> _Task details_: Repeat exactly the lines below that lie between the line with "makes of that" and the line with "resize listener *)", counting both of those lines as part of the answer.

[Dataset content Boundary: Start]

(** [clearTimeout(id)]; [id] is [undefined] before the first
    [setTimeout]. *)
Definition clearTimeout {T} (id : option nat) (q : timers T) : timers T :=
  match id with
  | None => q
  | Some i =>
      mkTimers (now q) (filter (λ t, timer_id t ≠ i) (pending q)) (next_timer q)
  end.

(** The callbacks that have come due when [by_ms] more milliseconds have
    passed, in firing order, and the queue without them. *)
Definition fire {T} (by_ms : nat) (q : timers T) : list (timer T) * timers T :=
  let t := now q + by_ms in
  (filter (λ tm, due tm ≤ t) (pending q),
   mkTimers t (filter (λ tm, ¬ due tm ≤ t) (pending q)) (next_timer q)).

(** The queue is in firing order. *)
Definition in_firing_order {T} (q : list (timer T)) : Prop :=
  StronglySorted (λ a b, due a ≤ due b) q.

(** ** Intersection observer entries

    The fields of [IntersectionObserverEntry] that the callbacks read.
    [intersectionRatio] is a binary64 number between 0 and 1; the model
    holds its exact value as a rational. *)
Record IntersectionObserverEntry : Type := mkEntry {
  target : elem;
  isIntersecting : bool;
  intersectionRatio : Q
}.

(** [a > b] on numbers. *)
Definition Qgtb (a b : Q) : bool := negb (Qle_bool a b).

(** ** 1. Navigation menu ([script.js], lines 29-81) *)

Module Menu.

(** The elements the module caches when it starts; each lookup may
    have found nothing. *)
Record refs : Type := mkRefs {
  hamburgerIcon : option elem;
  navOverlay : option elem;
  nav : option elem;
  body : option elem
}.

Definition toggleMenu (r : refs) : JS dom unit :=
  icon ← nonnull (hamburgerIcon r);
  modify (classList_toggle icon "active");;
  overlay ← nonnull (navOverlay r);
  modify (classList_toggle overlay "active");;
  n ← nonnull (nav r);
  modify (classList_toggle n "nav-active");;
  b ← nonnull (body r);
  modify (classList_toggle b "menu-open").

Definition closeMenu (r : refs) : JS dom unit :=
  overlay ← nonnull (navOverlay r);
  d ← get;
  if classList_contains overlay "active" d then toggleMenu r else ret tt.

(** The four writes of [toggleMenu], for elements that exist. *)
Definition toggled (icon overlay n b : elem) (d : dom) : dom :=
  classList_toggle b "menu-open"
    (classList_toggle n "nav-active"
      (classList_toggle overlay "active"
        (classList_toggle icon "active" d))).

(** [closeMenu] run [n] times in a row. *)
Fixpoint closeMenu_times (n : nat) (r : refs) : JS dom unit :=
  match n with
  | O => ret tt
  | S n' => closeMenu r;; closeMenu_times n' r
  end.

(** A page for examples: icon 1, overlay 2, navigation bar 3, body 4.
    In [stale_page] the overlay is closed while the icon, the bar and
    the body still carry their markers. *)
Definition page_refs : refs := mkRefs (Some 1) (Some 2) (Some 3) (Some 4).

Definition closed_page : dom :=
  mkDom {[ 1 := ["hamburger"]; 2 := ["nav-overlay"]; 3 := ["navbar"] ]} ∅ ∅ 5.

Definition stale_page : dom :=
  mkDom {[ 1 := ["hamburger"; "active"]; 2 := ["nav-overlay"];
           3 := ["navbar"; "nav-active"]; 4 := ["menu-open"] ]} ∅ ∅ 5.

End Menu.

(** ** 2. Navbar scroll effect ([script.js], lines 95-130) *)

Module Navbar.

Record refs : Type := mkRefs {
  nav : option elem;
  heroLandingSection : option elem
}.

(** What the browser reports while the handler runs: the hero's
    [offsetTop] and [offsetHeight], whole numbers of CSS pixels, and the
    window's two names for the vertical scroll offset.  Half of a whole
    number of pixels and its sum with another are exact in binary64, so
    the rationals below are the numbers the script computes. *)
Record readings : Type := mkReadings {
  offsetTop : Z;
  offsetHeight : Z;
  scrollY : Q;
  pageYOffset : Q
}.

Record state : Type := mkState {
  page : dom;
  console : list string   (* messages of [console.warn], oldest first *)
}.

Definition warn (msg : string) (st : state) : state :=
  mkState (page st) (console st ++ [msg]).

Definition on_page (f : dom → dom) (st : state) : state :=
  mkState (f (page st)) (console st).

(** [a || b] on numbers: [a] unless it is zero. *)
Definition or_else (a b : Q) : Q := if Qeq_bool a 0 then b else a.

Definition heroHalfway (env : readings) : Q :=
  (inject_Z (offsetTop env) + inject_Z (offsetHeight env) * (1 # 2))%Q.

Definition scrollPosition (env : readings) : Q :=
  or_else (scrollY env) (pageYOffset env).

Definition handleNavbarScroll (r : refs) (env : readings) : JS state unit :=
  match heroLandingSection r with
  | None => modify (warn "heroLanding section not found")
  | Some _ =>
      if Qle_bool (heroHalfway env) (scrollPosition env)
      then n ← nonnull (nav r); modify (on_page (classList_add n "nav-shrink"))
      else n ← nonnull (nav r); modify (on_page (classList_remove n "nav-shrink"))
  end.

(** One run of the handler for each scroll, load or resize event, with
    the browser's readings at that event; an exception ends the run it
    occurs in. *)
Definition handle_events (r : refs) (envs : list readings) (st : state) : state :=
  foldl (λ st env, exec (handleNavbarScroll r env) st) st envs.

(** For examples: navigation bar 1, hero 2, hero box at 100 of height
    600, so the halfway point is 400. *)
Definition page_refs : refs := mkRefs (Some 1) (Some 2).
Definition blank : state := mkState (mkDom ∅ ∅ ∅ 3) [].
Definition scrolled_to (s : Q) : readings := mkReadings 100 600 s s.

End Navbar.

(** ** 3. Services tabs ([script.js], lines 146-291) *)

Module Tabs.

(** What the listener's closure holds: the two lookups it caches, and the
    document's [querySelector] for a selector that only exists as text.
    The selectors written out in the scripts are read once and for all
    and are given as [selector]s; the one of line 199 is put together
    from an attribute value when a tab is clicked, and what the browser
    makes of that text (an element, none, or a [SyntaxError]) is the
    browser's to say, so the model takes it as given. *)
Record refs : Type := mkRefs {
  serviceTabs : list elem;
  desktopContentArea : option elem;
  document_querySelector : string → dom → completion (option elem)
}.

(** The closures handed to [setTimeout]. *)
Inductive task : Type :=
  | AnimateContent (content : elem)   (* the arrow function of [triggerAnimations] *)
  | CheckLayout                       (* the function of the resize listener *)
  | InitialAnimations.                (* the arrow function scheduled at start *)

Record state : Type := mkState {
  page : dom;
  innerWidth : Z;             (* [window.innerWidth] *)
  isDesktop : bool;           (* [let isDesktop] *)
  resizeTimer : option nat;   (* [let resizeTimer], [undefined] at first *)
  clock : timers task
}.

Definition on_page (f : dom → dom) (st : state) : state :=
  mkState (f (page st)) (innerWidth st) (isDesktop st) (resizeTimer st) (clock st).

Definition set_isDesktop (b : bool) (st : state) : state :=
  mkState (page st) (innerWidth st) b (resizeTimer st) (clock st).

Definition set_innerWidth (w : Z) (st : state) : state :=
  mkState (page st) w (isDesktop st) (resizeTimer st) (clock st).

Definition set_clock (q : timers task) (st : state) : state :=
  mkState (page st) (innerWidth st) (isDesktop st) (resizeTimer st) q.

Definition set_resizeTimer (id : option nat) (st : state) : state :=
  mkState (page st) (innerWidth st) (isDesktop st) id (clock st).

[Dataset content Boundary: End]

> _Solution to this exercise_:
    makes of that text (an element, none, or a [SyntaxError]) is the
    browser's to say, so the model takes it as given. *)
Record refs : Type := mkRefs {
  serviceTabs : list elem;
  desktopContentArea : option elem;
  document_querySelector : string → dom → completion (option elem)
}.

(** The closures handed to [setTimeout]. *)
Inductive task : Type :=
  | AnimateContent (content : elem)   (* the arrow function of [triggerAnimations] *)
  | CheckLayout                       (* the function of the resize listener *)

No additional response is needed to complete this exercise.